Report all three digit numbers from those six wires. Next reply will identify or exonerate suspects.

BTW, if wires are not colored, then a PSU may not be ATX Standard. See  www.smpspowersupply.com/connectors-pinouts.html    for color and pinouts.

Snarky is the emotion that exists only in your mind.   "An answer means minutes of labor, a meter, and some requested instructions."  If you want help, obtain and request three things.  If you don't want help, then stop posting.  It could not be simpler.

Why are you being emotional to a post that is 100% technical.  Snarky is an emotion you have invented.  One sentence says exactly how to obtain assistance.  You must do three things.  "An answer means minutes of labor, a meter, and some requested instructions."  How much simpler can that be?
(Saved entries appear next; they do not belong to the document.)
(** X18.  [initializeUser] (the effect of [useSupabasePersistence]) never
    throws, and it binds the service to the signed-in user exactly when
    [ensureUser] returns an id: Clerk loaded, a user signed in with a first
    e-mail address, and [ensureUser] called with the Clerk id, that address
    and the user's full name returning [i].  Then the identity is set to [i]
    paired with the Clerk id, nothing else of the service object changes, the
    hook is initialised and its error cleared.  In every other case the hook
    is not initialised and the service object is left as it was, so an
    identity set earlier stays in force; a missing address is recorded
    without any request, a failure of [ensureUser] is recorded as such; and
    when Clerk is not loaded or nobody is signed in, nothing at all is done
    and the hook's error is kept. *)
Theorem initializeUser_binds_on_success_only (u : UseUser.t) (h : Hook.t)
    (st : State) :
  ∃ h', (initializeUser u h st).1 = Normal h'
    ∧ (∀ usr email,
         UseUser.isLoaded u = true → UseUser.isSignedIn u = true →
         UseUser.user u = Some usr →
         head (ClerkUser.emailAddresses usr) = Some email →
         truthy_string email = true →
         match (ensureUser (ClerkUser.id usr) email
                           (fullName_or_undefined usr) st).1 with
         | Normal i =>
             h' = Hook.mk true None
             ∧ this (initializeUser u h st).2
               = mkService (supabase (this st))
                   (Some (UserContext.mk i (ClerkUser.id usr)))
                   (isOnline (this st)) (offlineQueue (this st))
         | Thrown e =>
             h' = Hook.mk false (Some (EnsureUserFailed e))
             ∧ this (initializeUser u h st).2 = this st
         end
         ∧ world (initializeUser u h st).2
           = world (ensureUser (ClerkUser.id usr) email
                               (fullName_or_undefined usr) st).2)
    ∧ (Hook.isInitialized h' = true →
       ∃ usr email i,
         UseUser.isLoaded u = true ∧ UseUser.isSignedIn u = true
         ∧ UseUser.user u = Some usr
         ∧ head (ClerkUser.emailAddresses usr) = Some email
         ∧ truthy_string email = true
         ∧ (ensureUser (ClerkUser.id usr) email
                       (fullName_or_undefined usr) st).1 = Normal i)
    ∧ (Hook.isInitialized h' = false → this (initializeUser u h st).2 = this st)
    ∧ (∀ usr,
         UseUser.isLoaded u = true → UseUser.isSignedIn u = true →
         UseUser.user u = Some usr →
         match head (ClerkUser.emailAddresses usr) with
         | Some email => truthy_string email = false
         | None => True
         end →
         initializeUser u h st
         = (Normal (Hook.mk false (Some EmailNotFound)), st))
    ∧ (UseUser.isLoaded u = false ∨ UseUser.isSignedIn u = false
       ∨ UseUser.user u = None →
       initializeUser u h st = (Normal (Hook.mk false (Hook.error h)), st)).
Proof.
  unfold initializeUser.
  destruct u as [[usr|] [|] [|]]; simpl;
    try (eexists; split; [reflexivity|]; simpl;
         repeat split; intros; simplify_eq; try done;
         match goal with H : _ ∨ _ ∨ _ |- _ => destruct H as [?|[?|?]] end;
         done).
  destruct (head (ClerkUser.emailAddresses usr)) as [email|] eqn:Eh;
    [destruct (truthy_string email) eqn:Et|].
  - unfold bind, attempt.
    pose proof (ensureUser_this (ClerkUser.id usr) email
                  (fullName_or_undefined usr) st) as Hthis.
    destruct (ensureUser (ClerkUser.id usr) email (fullName_or_undefined usr)
                st) as [[i|e] st1] eqn:E; simpl in *.
    + unfold setUserContext. unfold_monad. simpl.
      eexists. split; [reflexivity|]. simpl. split; [|split; [|split; [|split]]].
      * intros usr' email' _ _ [= <-]. rewrite Eh. intros [= <-] _.
        rewrite E. simpl. by rewrite Hthis.
      * intros _. exists usr, email, i. by rewrite E.
      * done.
      * intros usr' _ _ [= <-]. rewrite Eh, Et. done.
      * intros [?|[?|?]]; done.
    + eexists. split; [reflexivity|]. simpl. split; [|split; [|split; [|split]]].
      * intros usr' email' _ _ [= <-]. rewrite Eh. intros [= <-] _.
        rewrite E. simpl. done.
      * done.
      * done.
      * intros usr' _ _ [= <-]. rewrite Eh, Et. done.
      * intros [?|[?|?]]; done.
  - eexists. split; [reflexivity|]. simpl. split; [|split; [|split; [|split]]].
    + intros usr' email' _ _ [= <-]. rewrite Eh. intros [= <-]. congruence.
    + done.
    + done.
    + done.
    + intros [?|[?|?]]; done.
  - eexists. split; [reflexivity|]. simpl. split; [|split; [|split; [|split]]].
    + intros usr' email' _ _ [= <-]. rewrite Eh. done.
    + done.
    + done.
    + done.
    + intros [?|[?|?]]; done.
Qed.

Lemma initializeUser_binds_on_success_only_witness :
  userContext
    (this (initializeUser
             (UseUser.mk (Some (ClerkUser.mk "clerk_1" ["a@example.org"]
                                             (Some "Alice")))
                         true true)
             (Hook.mk false None) (signed_out never)).2)
  = Some (UserContext.mk "uuid-0" "clerk_1").
Proof.
  destruct (initializeUser_binds_on_success_only
              (UseUser.mk (Some (ClerkUser.mk "clerk_1" ["a@example.org"]
                                              (Some "Alice")))
                          true true)
              (Hook.mk false None) (signed_out never)) as (h' & _ & H & _).
  destruct (H (ClerkUser.mk "clerk_1" ["a@example.org"] (Some "Alice"))
              "a@example.org") as [[_ Ht] _].
  - reflexivity.
  - reflexivity.
  - reflexivity.
  - reflexivity.
  - reflexivity.
  - rewrite Ht. reflexivity.
Defined.

(** ** Chunking *)

Lemma prefix_app_l (a b s : string) :
  String.prefix (a +:+ b) s = true → String.prefix a s = true.
Proof.
  revert s. induction a as [|c a IH]; intros s; [by destruct s|].
  change (String c a +:+ b) with (String c (a +:+ b)).
  destruct s as [|c' s]; cbn [String.prefix]; [done|].
  destruct (Ascii.ascii_dec c c'); [apply IH|done].
Qed.

Lemma includes_app_l (a b s : string) :
  includes (a +:+ b) s = true → includes a s = true.
Proof.
  induction s as [|c s IH]; cbn [includes].
  - rewrite !orb_false_r. apply prefix_app_l.
  - intros [H|H]%orb_true_iff; apply orb_true_iff.
    + left. by eapply prefix_app_l.
    + right. auto.
Qed.

Lemma includes_prefix (b s : string) :
  String.prefix b s = true → includes b s = true.
Proof. intros H. destruct s; cbn [includes]; rewrite H; done. Qed.

Lemma prefix_app_r (a b s : string) :
  String.prefix (a +:+ b) s = true → includes b s = true.
Proof.
  revert s. induction a as [|c a IH]; intros s; [apply includes_prefix|].
  change (String c a +:+ b) with (String c (a +:+ b)).
  destruct s as [|c' s]; [done|]. cbn [String.prefix includes].
  destruct (Ascii.ascii_dec c c'); [|done].
  intros H. apply orb_true_iff. right. by apply IH.
Qed.

Lemma includes_app_r (a b s : string) :
  includes (a +:+ b) s = true → includes b s = true.
Proof.
  induction s as [|c s IH]; cbn [includes].
  - rewrite orb_false_r. intros H. by apply (prefix_app_r a b EmptyString).
  - intros [H|H]%orb_true_iff.
    + by apply (prefix_app_r a b (String c s)).
    + apply orb_true_iff. right. auto.
Qed.

(** X19.  [manualChunks] names a chunk only for modules under
    [node_modules] whose id does not mention [electron], and then by the
    first keyword that occurs in the id, in the order spline ([@splinetool]
    or [three]), [react], [codemirror], [shiki], falling back to [vendor].
    The tests for [react-dom] and [@codemirror] never decide anything: an id
    that contains them contains [react] and [codemirror]. *)
Theorem manualChunks_first_keyword (id : string) :
  (manualChunks id = None
   ↔ includes "electron" id = true ∨ includes "node_modules" id = false)
  ∧ (includes "electron" id = false → includes "node_modules" id = true →
     manualChunks id
     = Some (if includes "@splinetool" id || includes "three" id then "spline"
             else if includes "react" id then "react"
             else if includes "codemirror" id then "codemirror"
             else if includes "shiki" id then "shiki"
             else "vendor")).
Proof.
  unfold manualChunks.
  pose proof (includes_app_l "react" "-dom" id) as Hr.
  pose proof (includes_app_r "@" "codemirror" id) as Hc.
  change ("react" +:+ "-dom") with "react-dom" in Hr.
  change ("@" +:+ "codemirror") with "@codemirror" in Hc.
  destruct (includes "electron" id), (includes "node_modules" id),
    (includes "@splinetool" id), (includes "three" id),
    (includes "react" id), (includes "react-dom" id),
    (includes "codemirror" id), (includes "@codemirror" id),
    (includes "shiki" id); simpl;
    try (specialize (Hr eq_refl)); try (specialize (Hc eq_refl));
    try discriminate; (split; [split; [intros; auto; try discriminate|]|]);
    intros; try done; try tauto; intuition discriminate.
Qed.

Lemma manualChunks_first_keyword_witness :
  manualChunks "/app/node_modules/@react-three/fiber/index.js" = Some "spline"
  ∧ manualChunks "/app/node_modules/react-dom/index.js" = Some "react".
Proof.
  split.
  - apply (manualChunks_first_keyword
             "/app/node_modules/@react-three/fiber/index.js"); reflexivity.
  - apply (manualChunks_first_keyword "/app/node_modules/react-dom/index.js");
      reflexivity.
Defined.

(** ** Scope of deletions and updates *)

Ltac scoped_call :=
  match goal with
  | st : State |- _ =>
      expose st;
      match goal with
      | w : World |- _ => destruct w as [d u uq rq f c t ls li]
      end
  end;
  unfold_monad; split_cases; unfold others_kept; cbn;
  repeat split; intros r Hr Hne; try done;
  first
    [ apply list_elem_of_filter; split; [|done];
      intros H; apply Hne;
      unfold project_is, design_at, file_at, chat_of in H;
      destruct_and!; congruence
    | apply list_elem_of_fmap; exists r; split; [|done];
      rewrite decide_False; [done|];
      intros H; apply Hne;
      unfold project_is, design_at, file_at, chat_of in H;
      destruct_and!; congruence ].

Lemma deleteProject_scoped projectId st :
  others_kept st (deleteProject projectId st).2.
Proof. unfold deleteProject, update_project_status_deleted. scoped_call. Qed.

Lemma updateProject_scoped projectId updates st :
  others_kept st (updateProject projectId updates st).2.
Proof. unfold updateProject, update_projects. scoped_call. Qed.

Lemma saveCanvasState_scoped projectId canvasState st :
  others_kept st (saveCanvasState projectId canvasState st).2.
Proof. unfold saveCanvasState, update_projects. scoped_call. Qed.

Lemma deleteDesignFile_scoped projectId filePath st :
  others_kept st (deleteDesignFile projectId filePath st).2.
Proof. unfold deleteDesignFile, delete_design_files. scoped_call. Qed.

Lemma deleteProjectFile_scoped projectId filePath st :
  others_kept st (deleteProjectFile projectId filePath st).2.
Proof. unfold deleteProjectFile, update_project_files_deleted. scoped_call. Qed.

Lemma deleteChatHistory_scoped projectId st :
  others_kept st (deleteChatHistory projectId st).2.
Proof. unfold deleteChatHistory, delete_chat_history. scoped_call. Qed.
Record nothing.  If a defect exists, it exists constantly.  But the symptom of that defect occurs intermittently.

A meter is so simple (requires no training) that junior high science students use it.  An answer means minutes of labor, a meter, and some requested instructions.  Measuring 12 volts says little that is useful.  Instructions obtain in minutes numbers that results in an answer without any more speculation.

Symptoms no longer exist. But the defect does.  Normal is for a defective part to still boot and run a computer.

A meter is so ubiquitous as to be sold even in stores that also sell hammers.  Often for less than the cost of a good hammer.  Even available in Walmart for $15 or in Harbor Freight for $5.

The word 'surge' has many and completely different meanings.  For example, a surge on a USB port is due to insufficient current.  A surge on AC mains is a massive current spike.  A surge reported by a computer's motherboard is a low DC voltage problem.

A plug in protector is for an AC anomaly.  Your message is about a DC anomaly. To  say more about why requires number from a meter using some requested instructions.  That DC anomaly can result in intermittent computer instability.